Christian rap artist (1967–1990)

Daniel Dimitri Rodriguez (November 10, 1967 – October 6, 1990), alias D-Boy Rodriguez, was a Christian rap artist. He released two albums that received moderate commercial success, before being murdered in 1990. His third album was released posthumously.

==Career==

===Debut album===
Rodriguez was signed to Frontline Records, who released his debut album Plantin' a Seed in 1989. Christian blue-eyed soul singer Tim Miner was instrumental in creating the album in a technical role as well as assisting with songwriting, playing various instruments and singing background vocals on the disc. Miner's future wife Cindy Cruse also sang backing vocals. "Pick Yourself Up", co-written with Miner and Tommy Sims of White Heart hit No. 8 on Christian radio from the album. It would be the only song D-Boy ever charted.

===Second album===
Rodriguez' second album, 1990's Lyrical Strength of One Street Poet (street poet was Rodriguez' preferred term for himself rather than 'rapper') was one of the first in Christian rap to make extensive use of sampling, using soundbites from Pee-Wee Herman ("Nobody hipped me to that, dude..") and Bill Cosby ("Read your Bible..Bible states") along with musical elements from Sly and the Family Stone, Steve Miller Band, The Isley Brothers amongst others. The album also has an early appearance on backing vocals by Nicole Bruce, who after marrying Christian rocker David Mullen would go on to greater recognition as Nicole Mullen. It peaked at No. 35 on Billboard's CCM album chart in early 1991. Christian radio, however, was not ready for its more raw rap sound and it got little airplay.

==Death==
Rodriguez died in 1990 after being shot upon leaving his East Dallas apartment. No official motive has yet been revealed for the shooting. According to his mother: "They say it was everything from mistaken identity to a robbery attempt, but nobody really knows."

===Posthumous releases===
In 1993 his final album, Peace to the Poet, was released. It contained a collection of outtakes and other scraps put out by his label posthumously. Labelmate Angie Alan recorded "Until We Meet Again" in his memory on her CD The Bottom Line. Rappers included tobyMac and Vanilla Ice. His sister, Genie Rodriguez-Lopez, began recording rap music herself to carry on his legacy as MC Gee Gee.
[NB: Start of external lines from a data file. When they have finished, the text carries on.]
(** A render asks for a stream exactly when the identity of the constraints or
    the retry count changed since the effect last ran, and then cleans the
    previous run up first. *)
Theorem request_per_change options c c' :
  reachable step init c → step (EvRender options) c = Some c' →
  io (host (world c')) =
    if decide (slot_deps <$> slot (fiber (world c)) = Some (deps (shown (world c)) options))
    then io (host (world c))
    else io (host (before_start (world c))) ++
         [IoRequest (GetUserMedia (snd (constraints_of options)))].
Proof.
  intros Hc Hs. simpl in Hs. apply enabled_Some in Hs as [_ <-]. unfold render.
  set (c1 := env_world commit c). cbv zeta. unfold dispatch.
  destruct (acquire_effect_run (hooks (world c1)) options (world c1)) as [[Hd ->]|(Hd & k & _ & ->)].
  - by rewrite decide_True.
  - rewrite decide_False by done. cbn [world].
    unfold before_start. simpl. by destruct (slot (fiber (world c))).
Qed.

(** C39: The clean-up closure of the first run captured the render before any stream
    was there.  So when the hook is unmounted after its only acquisition, no
    track is ever stopped: the camera of a stream it acquired stays on. *)
Theorem unmount_leaks_camera c c1 es c2 :
  reachable step init c → length (tasks c) = 1 → forallb settled (tasks c) = true →
  step EvUnmount c = Some c1 → run step es c1 = Some c2 →
  stopped (host (world c2)) = ∅.
Proof.
  intros Hc Hl Ho Hu Hr. destruct (tasks c) as [|o [|]] eqn:Ht; try done.
  simpl in Ho. rewrite andb_true_r in Ho. pose proof (reachable_stream c Hc) as [[Hruns _ H1 _] Hlen _].
  simpl in Hu. apply enabled_Some in Hu as [Hp%bool_decide_eq_true <-]. rewrite stream_unmount_run in Hr.
  destruct H1 as [Hst Hsl]; [by rewrite <-Hlen, Ht|by rewrite Hp|].
  assert (∀ es c1, tasks c1 = [o] → phase (fiber (world c1)) = Unmounted →
    stopped (host (world c1)) = ∅ → run step es c1 = Some c2 → stopped (host (world c2)) = ∅) as Hgen.
  { clear -Ho. induction es as [|e es IH]; simpl; intros c1 Ht Hp Hst Hr; [by simplify_eq|].
    destruct (step e c1) as [c3|] eqn:Hs; [|done]. simpl in Hr.
    enough (tasks c3 = [o] ∧ phase (fiber (world c3)) = Unmounted ∧ stopped (host (world c3)) = ∅)
      as (? & ? & ?) by by eapply IH.
    destruct e as [options| | |r el|i f]; simpl in Hs;
      try (apply enabled_Some in Hs as [Hb%bool_decide_eq_true <-]); try congruence.
    - by rewrite dispatch_sync.
    - by simplify_eq.
    - unfold settle in Hs. rewrite Ht in Hs. destruct i as [|i]; [|done]. simpl in Hs.
      by destruct o. }
  apply (Hgen es (env_world unmounted c)); try done. simpl. unfold unmounted, before_start.
  destruct (slot (fiber (world c))) as [sl|] eqn:Hs; simpl; [|done].
  by rewrite (Hsl _ eq_refl).
Qed.
End Properties.

(** ** Examples *)

#[local] Existing Instance RefBrowser.

Definition ex_cam : MediaStream := mkMediaStream 0 [mkTrack 1 "audio" "mic"; mkTrack 2 "video" "cam"].

Definition ex_grant : Answer := λ r,
  match r return thrown + Reply r with
  | GetUserMedia _ => inr ex_cam
  | _ => inl (ErrorObj "Error" "")
  end.

Definition ex_denied : thrown := ErrorObj "NotAllowedError" "Permission denied".
Definition ex_deny : Answer := λ r, inl ex_denied.

Definition ex_options : UseMediaStreamOptions := mkOptions (Some 0) None.

Definition ex_rendered : list Event := [EvCurrent 0 (Some "video"); EvRender ex_options].
Definition ex_granted : list Event := ex_rendered ++ [EvSettle 0 ex_grant; EvRender ex_options].
Definition ex_retried : list Event := ex_rendered ++ [EvRetry; EvRender ex_options].

Lemma ready_has_stream_witness :
  let c := final step init ex_granted in
  ready_ok (hooks (world c)) ∧ ready_ok (shown (world c)) ∧ isReady (hooks (world c)) = true.
Proof.
  split_and!; [apply (ready_has_stream (final step init ex_granted)); by_run|
               apply (ready_has_stream (final step init ex_granted)); by_run|by_run].
Defined.

Lemma superseded_stream_is_stopped_witness :
  world (next step (EvSettle 0 ex_grant) (final step init ex_retried)) =
  on_host (stop_all (getTracks ex_cam)) (world (final step init ex_retried)).
Proof.
  apply (superseded_stream_is_stopped 0 ex_grant ex_cam (final step init ex_retried)
    (next step (EvSettle 0 ex_grant) (final step init ex_retried))); by_run.
Defined.

Lemma current_stream_is_reported_witness :
  shown (world (next step (EvSettle 0 ex_grant) (final step init ex_rendered))) =
    mkState (Some ex_cam) true None (retryCount (shown (world (final step init ex_rendered)))) ∧
  stopped (host (world (next step (EvSettle 0 ex_grant) (final step init ex_rendered)))) =
    stopped (host (world (final step init ex_rendered))).
Proof.
  apply (current_stream_is_reported 0 ex_grant ex_cam (final step init ex_rendered)
    (next step (EvSettle 0 ex_grant) (final step init ex_rendered))); by_run.
Defined.

Lemma refused_access_witness :
  let c := final step init ex_retried in
  let c' := next step (EvSettle 0 ex_deny) c in
  shown (world c') = mkState (stream (shown (world c))) false (Some ex_denied)
                       (retryCount (shown (world c))) ∧
  io (host (world c')) =
    io (host (world c)) ++ [IoAlert "カメラ・マイクへのアクセスが拒否されました"].
Proof.
  apply (refused_access 0 ex_deny ex_denied ex_denied (final step init ex_retried)
    (next step (EvSettle 0 ex_deny) (final step init ex_retried))); by_run.
Defined.

Lemma request_per_change_witness :
  let c := final step init ex_granted in
  io (host (world (next step (EvRender ex_options) c))) =
    if decide (slot_deps <$> slot (fiber (world c)) = Some (deps (shown (world c)) ex_options))
    then io (host (world c))
    else io (host (before_start (world c))) ++
         [IoRequest (GetUserMedia (snd (constraints_of ex_options)))].
Proof.
  apply (request_per_change ex_options (final step init ex_granted)
    (next step (EvRender ex_options) (final step init ex_granted))); by_run.
Defined.

(** The state still shows a live stream when the hook is unmounted. *)
Lemma unmount_leaks_camera_witness :
  stream (hooks (world (final step init ex_granted))) = Some ex_cam ∧
  stopped (host (world (after step [] (next step EvUnmount (final step init ex_granted))))) = ∅.
Proof.
  split; [by_run|].
  apply (unmount_leaks_camera (final step init ex_granted)
    (next step EvUnmount (final step init ex_granted)) []
    (after step [] (next step EvUnmount (final step init ex_granted)))); by_run.
Defined.
(* ===== verification/UseWebRTCProperties.v ===== *)
(** * Properties of [useWebRTC]

    The protocol of the async functions from any interleaving, and the life of
    the connections the effect creates. *)
From S2P Require Import Prelude JsValue WebrtcConstants SignalingTypes Async Browser ReferenceBrowser React WebrtcHelpers UseWebRTC.

Section Properties.
Context {B : BrowserAPI}.
Local Abbreviation W := (World Refs State Update Fiber).
Local Abbreviation M := (@JS W thrown Request Reply).
Local Abbreviation Out := (@Outcome W thrown Request Reply).
Local Abbreviation Hook := (Config Refs State Update Fiber Result).
Implicit Types (w : W) (c : Hook) (options : UseWebRTCOptions).

(** ** The offer *)

(** How a failed negotiation ends: the flag is reset and the caller gets
    [null]. *)
Definition failed w : W * Out (option jsval) :=
  (enqueue [SetIsNegotiating false] w, Returned None).

(** What each settlement of the awaits of [createOffer] leads to, from any
    state the page is in by then. *)
Definition after_setLocal (d : jsval) (k : thrown + unit → W → W * Out (option jsval)) : Prop :=
  ∀ w, (∀ e, k (inl e) w = failed w) ∧ k (inr tt) w = (w, Returned (Some d)).

(** [createOffer] or [createAnswer] was asked for the description [k] waits for. *)
Definition after_create pc (k : thrown + jsval → W → W * Out (option jsval)) : Prop :=
  ∀ w, (∀ e, k (inl e) w = failed w) ∧
    ∀ d, ∃ k', after_setLocal d k' ∧
      k (inr d) w =
        (on_host (log (IoRequest (SetLocalDescription pc d))) w,
         Awaiting (SetLocalDescription pc d) k').

Local Abbreviation on_error := (λ _ : thrown, setState (SetIsNegotiating false) ;; ret None).

Lemma set_local_run pc d w :
  ∃ k, after_setLocal d k ∧
    try_catch (request (SetLocalDescription pc d) ;; ret (Some d)) on_error w =
      (on_host (log (IoRequest (SetLocalDescription pc d))) w,
       Awaiting (SetLocalDescription pc d) k).
Proof.
  destruct (catch_request (SetLocalDescription pc d) (λ _, ret (Some d)) on_error w) as (k & Hk & ->).
  exists k. split; [|done]. intros w1. split; [intros e|]; by rewrite Hk.
Qed.

Lemma create_offer_run pc w :
  ∃ k, after_create pc k ∧
    try_catch (offer <- request (CreateOffer pc) ;;
               request (SetLocalDescription pc offer) ;; ret (Some offer)) on_error w =
      (on_host (log (IoRequest (CreateOffer pc))) w, Awaiting (CreateOffer pc) k).
Proof.
  destruct (catch_request (CreateOffer pc)
    (λ d, request (SetLocalDescription pc d) ;; ret (Some d)) on_error w) as (k & Hk & ->).
  exists k. split; [|done]. intros w1. split; [intros e; by rewrite Hk|]. intros d. rewrite Hk.
  apply set_local_run.
Qed.

Lemma create_answer_run pc w :
  ∃ k, after_create pc k ∧
    try_catch (answer <- request (CreateAnswer pc) ;;
               request (SetLocalDescription pc answer) ;; ret (Some answer)) on_error w =
      (on_host (log (IoRequest (CreateAnswer pc))) w, Awaiting (CreateAnswer pc) k).
Proof.
  destruct (catch_request (CreateAnswer pc)
    (λ d, request (SetLocalDescription pc d) ;; ret (Some d)) on_error w) as (k & Hk & ->).
  exists k. split; [|done]. intros w1. split; [intros e; by rewrite Hk|]. intros d. rewrite Hk.
  apply set_local_run.
Qed.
Fellow musicians Corey Red and Precise dedicated the song "Martyr's Anthem" to him. It is found on the 2004 album, Resistance Iz Futile. On April 28, 2006, his mother was in attendance as a concert in West Oak Cliff was held to mark the release of a Christian rap CD entitled The Fallen Soldier Compilation : A Tribute To D-Boy. The album features contributions from fellow Christian rap pioneer Fred Lynch (of P.I.D.), Dynamic Twins, IDOL King, Lingo, Heata and others.

== Discography ==
- Plantin' a Seed (Frontline 1989 CD-09082)
- The Lyrical Strength of One Street Poet (Frontline 1990 CD-09216)
- Peace to the Poet (Frontline 1993 FLD-9295)

== Compilation contributions ==
- Yo Ho Ho (Forefront 1990 CD02694) - Track 7 "Winter Wonderland"

==See also==
- List of murdered hip hop musicians
- List of unsolved murders (1980–1999)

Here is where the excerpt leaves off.